Imagine I write/mail a check for $5000 as the repayment amount on
When does this have to be processed? Is it considered part of 2020's
tax year as long as the check is postmarked prior to 1/1/2021? Or is
there a requirement that the employer also process the check in 2020?
When you are sending forms/payment to the IRS the postmark is the key. Of course in most cases the IRS is the one with the proof, because they have the envelope. For many people that uncertainty has been reduced by the movement towards electronic filing. In that situation the only issue is did you push the submit button before midnight on the deadline day. The software/service captures the time.
One place this does come up is charitable donations. When made by check it had to be postmarked by midnight on 31 December. I haven't tested the system to know if the charity I donate to looks at the postmark to determine the year. I do know that when they are made by credit card online, then it is the date of when you click submit, and not the date you pay the credit card bill.
Looking specifically at:
When does this have to be processed?
Because when it is processed is out of your control, it can't be dependent on when your employer completes their entire process.
Is it considered part of 2020's
tax year as long as the check is postmarked prior to 1/1/2021?
This is more problematic.
If the employer has to assign it to the correct year so that it is properly assigned to the correct W-2 then postmarking it in the last few days of the year is assuming that they will note the date of the postmark when recording the receipt.
My concern comes from this paragraph in pub 525 even though it doesn't at first seem to apply because it has to do with your income:
Constructively received income.
You are generally taxed on income that is available to you, regardless
of whether it is actually in your possession.
A valid check that you received or that was made available to you
before the end of the tax year is considered income constructively
received in that year, even if you don’t cash the check or deposit it
to your account until the next year. For example, if the postal
service tries to deliver a check to you on the last day of the tax
year but you aren’t at home to receive it, you must include the amount
in your income for that tax year. If the check was mailed so that it
couldn’t possibly reach you until after the end of the tax year, and
you otherwise couldn’t get the funds before the end of the year, you
include the amount in your income for the next tax year.

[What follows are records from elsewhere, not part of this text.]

(** * PassKey: the wordlist engine of [passkey.py], embedded and verified

    The development follows the Python source function by function.

    - A Python [str] is a [string]; its characters are ASCII characters
      (the interactive front end lower-cases names and insists on digits
      for dates). The case and class predicates below are the ASCII
      restrictions of [str.lower], [str.upper], [str.isdigit], ...
    - A Python [set] of strings is a [gset string].
    - [list(s)] for a set [s] enumerates it in an order the interpreter
      chooses. That order is a parameter [listing] of the engine, known
      only to be a permutation of the elements.
    - A Python exception is [None] in the [option] monad. *)

From Stdlib Require Import ZArith Ascii String DecimalString.
From stdpp Require Import base option list sets gmap strings sorting.

Local Open Scope Z_scope.

(** ** Python string primitives *)

Module PyStr.

Definition code (c : ascii) : N := N_of_ascii c.

Definition isdigit_char (c : ascii) : bool :=
  ((48 <=? code c) && (code c <=? 57))%N.

Definition isupper_char (c : ascii) : bool :=
  ((65 <=? code c) && (code c <=? 90))%N.

Definition islower_char (c : ascii) : bool :=
  ((97 <=? code c) && (code c <=? 122))%N.

Definition lower_char (c : ascii) : ascii :=
  if isupper_char c then ascii_of_N (code c + 32) else c.

Definition upper_char (c : ascii) : ascii :=
  if islower_char c then ascii_of_N (code c - 32) else c.

Fixpoint smap (f : ascii → ascii) (s : string) : string :=
  match s with
  | EmptyString => EmptyString
  | String c r => String (f c) (smap f r)
  end.

Fixpoint sany (p : ascii → bool) (s : string) : bool :=
  match s with
  | EmptyString => false
  | String c r => p c || sany p r
  end.

Fixpoint sall (p : ascii → bool) (s : string) : bool :=
  match s with
  | EmptyString => true
  | String c r => p c && sall p r
  end.

(** [len(s)] *)
Definition len (s : string) : Z := Z.of_nat (String.length s).

(** truth value of a string in a condition: non-empty *)
Definition truthy (s : string) : bool :=
  match s with EmptyString => false | String _ _ => true end.

(** [s.lower()], [s.upper()], [s.capitalize()] on ASCII strings: the 26
    letters change case and every other character stays. *)
Definition lower (s : string) : string := smap lower_char s.
Definition upper (s : string) : string := smap upper_char s.
Definition capitalize (s : string) : string :=
  match s with
  | EmptyString => EmptyString
  | String c r => String (upper_char c) (lower r)
  end.

(** [s.isdigit()]: non-empty and every character a digit *)
Definition isdigit (s : string) : bool := truthy s && sall isdigit_char s.

(** [s.replace(old, new)] for a one-character [old] *)
Fixpoint replace (old : ascii) (new : string) (s : string) : string :=
  match s with
  | EmptyString => EmptyString
  | String c r =>
      if Ascii.eqb c old then new +:+ replace old new r
      else String c (replace old new r)
  end.

(** [s[:n]] and [s[n:]] for [n >= 0] *)
Fixpoint upto (n : nat) (s : string) : string :=
  match n, s with
  | S k, String c r => String c (upto k r)
  | _, _ => EmptyString
  end.

Fixpoint after (n : nat) (s : string) : string :=
  match n, s with
  | S k, String _ r => after k r
  | _, _ => s
  end.

(** [s[a:b]] for [0 <= a <= b] *)
Definition slice (a b : nat) (s : string) : string := upto (b - a) (after a s).

(** [s[-k:]] for [k > 0]: the last [k] characters, all of [s] when shorter *)
Definition tail_chars (k : nat) (s : string) : string :=
  after (String.length s - k) s.

(** [s[i]] for [i >= 0]; [None] is [IndexError] *)
Fixpoint at_index (s : string) (i : nat) : option ascii :=
  match s, i with
  | EmptyString, _ => None
  | String c _, O => Some c
  | String _ r, S k => at_index r k
  end.

(** [s[::-1]] *)
Definition reversed (s : string) : string := String.rev s.

(** [c in s] for a character [c] *)
Definition contains (c : ascii) (s : string) : bool := sany (Ascii.eqb c) s.

(** [s.split(c)[0]]: the text before the first [c] *)
Fixpoint before (c : ascii) (s : string) : string :=
  match s with
  | EmptyString => EmptyString
  | String d r => if Ascii.eqb d c then EmptyString else String d (before c r)
  end.

(** [str(c)]: the one-character string *)
Definition chr (c : ascii) : string := String c EmptyString.

(** [str(n)] for an integer *)
Definition str (n : Z) : string := NilEmpty.string_of_int (Z.to_int n).

End PyStr.

Import PyStr.

(** ** The product [n * 0.7] in binary64 *)

Module Float64.

(** The literal [0.7] is the double [mant_07 / 2^53]. *)
Definition mant_07 : Z := 6305039478318694.

Definition bits (n : Z) : Z := if n =? 0 then 0 else Z.log2 n + 1.

(** Round the non-negative integer [n] to 53 significant bits, ties to
    even. The result is again an integer, a multiple of [2^(bits n - 53)]. *)
Definition round53 (n : Z) : Z :=
  let sh := bits n - 53 in
  if sh <=? 0 then n
  else
    let q := Z.shiftr n sh in
    let r := Z.land n (Z.ones sh) in
    let half := Z.shiftl 1 (sh - 1) in
    let q' := if (half <? r) || ((r =? half) && Z.odd q) then q + 1 else q in
    Z.shiftl q' sh.

(** [times_07 n] is the double [float(n) * 0.7], scaled by [2^53]
    (for [0 <= n < 2^53], where [float(n)] is exact). *)
Definition times_07 (n : Z) : Z := round53 (n * mant_07).

(** [d > n * 0.7] for integers [d] and [n]: Python compares the integer
    with the double exactly. *)
Definition gt_times_07 (d n : Z) : bool := times_07 n <? d * 2 ^ 53.

End Float64.

(** ** Data model *)

(** [class Profile] *)
Record Profile := {
  name : string;
  surname : string;
  nickname : string;
  birthdate : string;
  partner_name : string;
  partner_nickname : string;
  partner_birthdate : string;
  child_name : string;
  child_nickname : string;
  child_birthdate : string;
  pet_name : string;
  company : string;
  keywords : list string;
  email : string;
  phone : string
}.

(** [Profile()] with every field at its default *)
Definition empty_profile : Profile :=
  {| name := ""; surname := ""; nickname := ""; birthdate := "";
     partner_name := ""; partner_nickname := ""; partner_birthdate := "";
     child_name := ""; child_nickname := ""; child_birthdate := "";
     pet_name := ""; company := ""; keywords := []; email := ""; phone := "" |}.

(** [class PasswordConfig] *)
Record PasswordConfig := {
  min_length : Z;
  max_length : Z;
  use_leet : bool;
  use_special_chars : bool;
  use_numbers : bool;
  use_modern_terms : bool;
  year_range : list string;
  special_chars : list string;
  modern_terms : list string;
  num_from : Z;
  num_to : Z
}.

(** The part of the global [CONFIG] that the engine reads directly:
    [CONFIG["LEET"]] as the ordered item list of the dict, and
    [CONFIG["global"]["threshold"]]. *)
Record GlobalConfig := {
  LEET : list (ascii * string);
  threshold : Z
}.

(** [range(a, b, step)] for a positive [step] *)
Definition py_range (a b step : Z) : list Z :=
  (λ i : nat, a + step * Z.of_nat i) <$> seq 0 (Z.to_nat ((b - a + step - 1) / step)).

(** The defaults of [read_config] and of [PasswordConfig.__init__]. *)
Definition default_LEET : list (ascii * string) :=
  [ ("a"%char, "4"); ("e"%char, "3"); ("i"%char, "1"); ("o"%char, "0");
    ("s"%char, "5"); ("t"%char, "7"); ("g"%char, "9"); ("b"%char, "8") ].

Definition default_chars : list string :=
  ["!"; "@"; "#"; "$"; "%"; "&"; "*"; "_"; "-"; "+"; "="].

Definition default_modern_terms : list string :=
  [ "ai"; "crypto"; "bitcoin"; "nft"; "meta"; "chatgpt"; "web3";
    "defi"; "blockchain"; "covid"; "vaccine"; "zoom"; "tiktok";
    "2025"; "2024"; "2023"; "gaming"; "streaming"; "cloud" ].

Definition default_global : GlobalConfig :=
  {| LEET := default_LEET; threshold := 1000 |}.

Definition default_config : PasswordConfig :=
  {| min_length := 6; max_length := 20;
     use_leet := true; use_special_chars := true;
     use_numbers := true; use_modern_terms := true;
     year_range := str <$> py_range 1950 2026 1;
     special_chars := default_chars;
     modern_terms := default_modern_terms;
     num_from := 0; num_to := 99 |}.

(** ** [PassKey.make_leet] *)

Definition make_leet (g : GlobalConfig) (word : string) : string :=
  foldl (λ leet_word item, replace item.1 item.2 leet_word) (lower word) (LEET g).

(** ** [PassKey.calculate_password_strength] *)

Inductive strength := weak | medium | strong.

(** [any(c in self.config.special_chars for c in password)]: membership of
    the one-character string in the list *)
Definition has_special (cfg : PasswordConfig) (password : string) : bool :=
  sany (λ c, bool_decide (chr c ∈ special_chars cfg)) password.

(** [len(set(password))] *)
Definition charset (s : string) : gset ascii := list_to_set (list_ascii_of_string s).
Definition distinct (password : string) : Z := Z.of_nat (size (charset password)).

(** [if cond: score += k] *)
Definition bump (cond : bool) (k : Z) (score : Z) : Z :=
  if cond then score + k else score.

Definition calculate_password_strength (cfg : PasswordConfig) (password : string) : strength :=
  let score := 0 in
  let score := bump (8 <=? len password) 1 score in
  let score := bump (12 <=? len password) 1 score in
  let score := bump (16 <=? len password) 1 score in
  let score := bump (sany isupper_char password) 1 score in
  let score := bump (sany islower_char password) 1 score in
  let score := bump (sany isdigit_char password) 1 score in
  let score := bump (has_special cfg password) 2 score in
  let score := bump (Float64.gt_times_07 (distinct password) (len password)) 1 score in
  if score <=? 3 then weak
  else if score <=? 6 then medium
  else strong.

(** The rubric as the specification words it: a sum of points and two
    thresholds. Its last point compares the number of distinct characters
    with [0.7 × length] as numbers, in exact arithmetic:
    [d > 7/10 * n] is [7 * n < 10 * d]. *)
Definition point (cond : bool) : Z := if cond then 1 else 0.

Definition exceeds_seven_tenths (d n : Z) : bool := 7 * n <? 10 * d.

Definition rubric_total (special : list string) (token : string) : Z :=
  point (8 <=? len token) + point (12 <=? len token) + point (16 <=? len token)
  + point (sany isupper_char token)
  + point (sany islower_char token)
  + point (sany isdigit_char token)
  + 2 * point (sany (λ c, bool_decide (chr c ∈ special)) token)
  + point (exceeds_seven_tenths (distinct token) (len token)).

Definition rubric_class (total : Z) : strength :=
  if decide (total ≤ 3) then weak
  else if decide (total ≤ 6) then medium
  else strong.

(** ** Helpers for lists, files and exports *)

(** [if cond: words.extend(l)] *)
Definition when {A} (cond : bool) (l : list A) : list A := if cond then l else [].

(** [l[-k:]] for [k > 0] *)
Definition last_items {A} (k : nat) (l : list A) : list A :=
  drop (List.length l - k) l.

(** [str.isspace] on ASCII, as [str.strip()] uses it *)
Definition isspace_char (c : ascii) : bool :=
  ((9 <=? code c) && (code c <=? 13) || (28 <=? code c) && (code c <=? 32))%N.

Fixpoint lstrip (s : string) : string :=
  match s with
  | EmptyString => EmptyString
  | String c r => if isspace_char c then lstrip r else s
  end.

Definition strip (s : string) : string :=
  reversed (lstrip (reversed (lstrip s))).

(** [[line.strip() for line in f if line.strip()]] *)
Definition load_words (lines : list string) : list string :=
  filter (λ w, truthy w) (strip <$> lines).

(** [re.sub(r'\D', '', s)] *)
Fixpoint digits_only (s : string) : string :=
  match s with
  | EmptyString => EmptyString
  | String c r => if isdigit_char c then String c (digits_only r) else digits_only r
  end.

(** [min_length <= len(p) <= max_length] *)
Definition in_bounds (cfg : PasswordConfig) (p : string) : Prop :=
  min_length cfg ≤ len p ∧ len p ≤ max_length cfg.

Global Instance in_bounds_dec cfg p : Decision (in_bounds cfg p).
Proof. unfold in_bounds. apply _. Defined.

(** The line separator of the wordlist files *)
Definition newline : string := String "010"%char EmptyString.

(** The fixed lists of the engine *)
Definition separators : list string := [""; "_"; "-"; "."; "@"; "!"].
Definition providers : list string :=
  ["gmail.com"; "yahoo.com"; "hotmail.com"; "outlook.com"].
Definition improve_years : list string := str <$> py_range 2020 2026 1.
Definition improve_numbers : list string := ["123"; "1"; "12"; "01"; "007"].

(** ** Statistics records *)

(** A value stored in the statistics dict. A float is kept as the exact
    expression it rounds: [SRound2 num den scale] is
    [round(num / den * scale, 2)]. *)
Inductive stat :=
  | SInt (n : Z)
  | SRound2 (num den scale : Z)
  | SCounts (m : gmap string Z)
  | SText (s : string).

(** [num / den] before rounding; [None] is [ZeroDivisionError] *)
Definition py_div (num den : Z) : option (Z * Z) :=
  if den =? 0 then None else Some (num, den).

(** [min(l)] and [max(l)]; [None] is the [ValueError] on an empty list *)
Definition py_min (l : list Z) : option Z :=
  match l with [] => None | x :: r => Some (foldl Z.min x r) end.
Definition py_max (l : list Z) : option Z :=
  match l with [] => None | x :: r => Some (foldl Z.max x r) end.

Definition strength_name (s : strength) : string :=
  match s with weak => "weak" | medium => "medium" | strong => "strong" end.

It describes the situation where if the postmark is December 31st and there is no way for you to get it before the end of the year the income is treated as being in the next year.
The question to be asking is how would your employer record the event, and if you disagreed with that recording what could you do?
When looking at the charitable deduction deadline, the charity doesn't rally care which year it gets assigned. It has zero tax implication for them. But money being returned to your employer could make a difference for them, and we know it does make a difference for you.
I wouldn't push it too close to the deadline.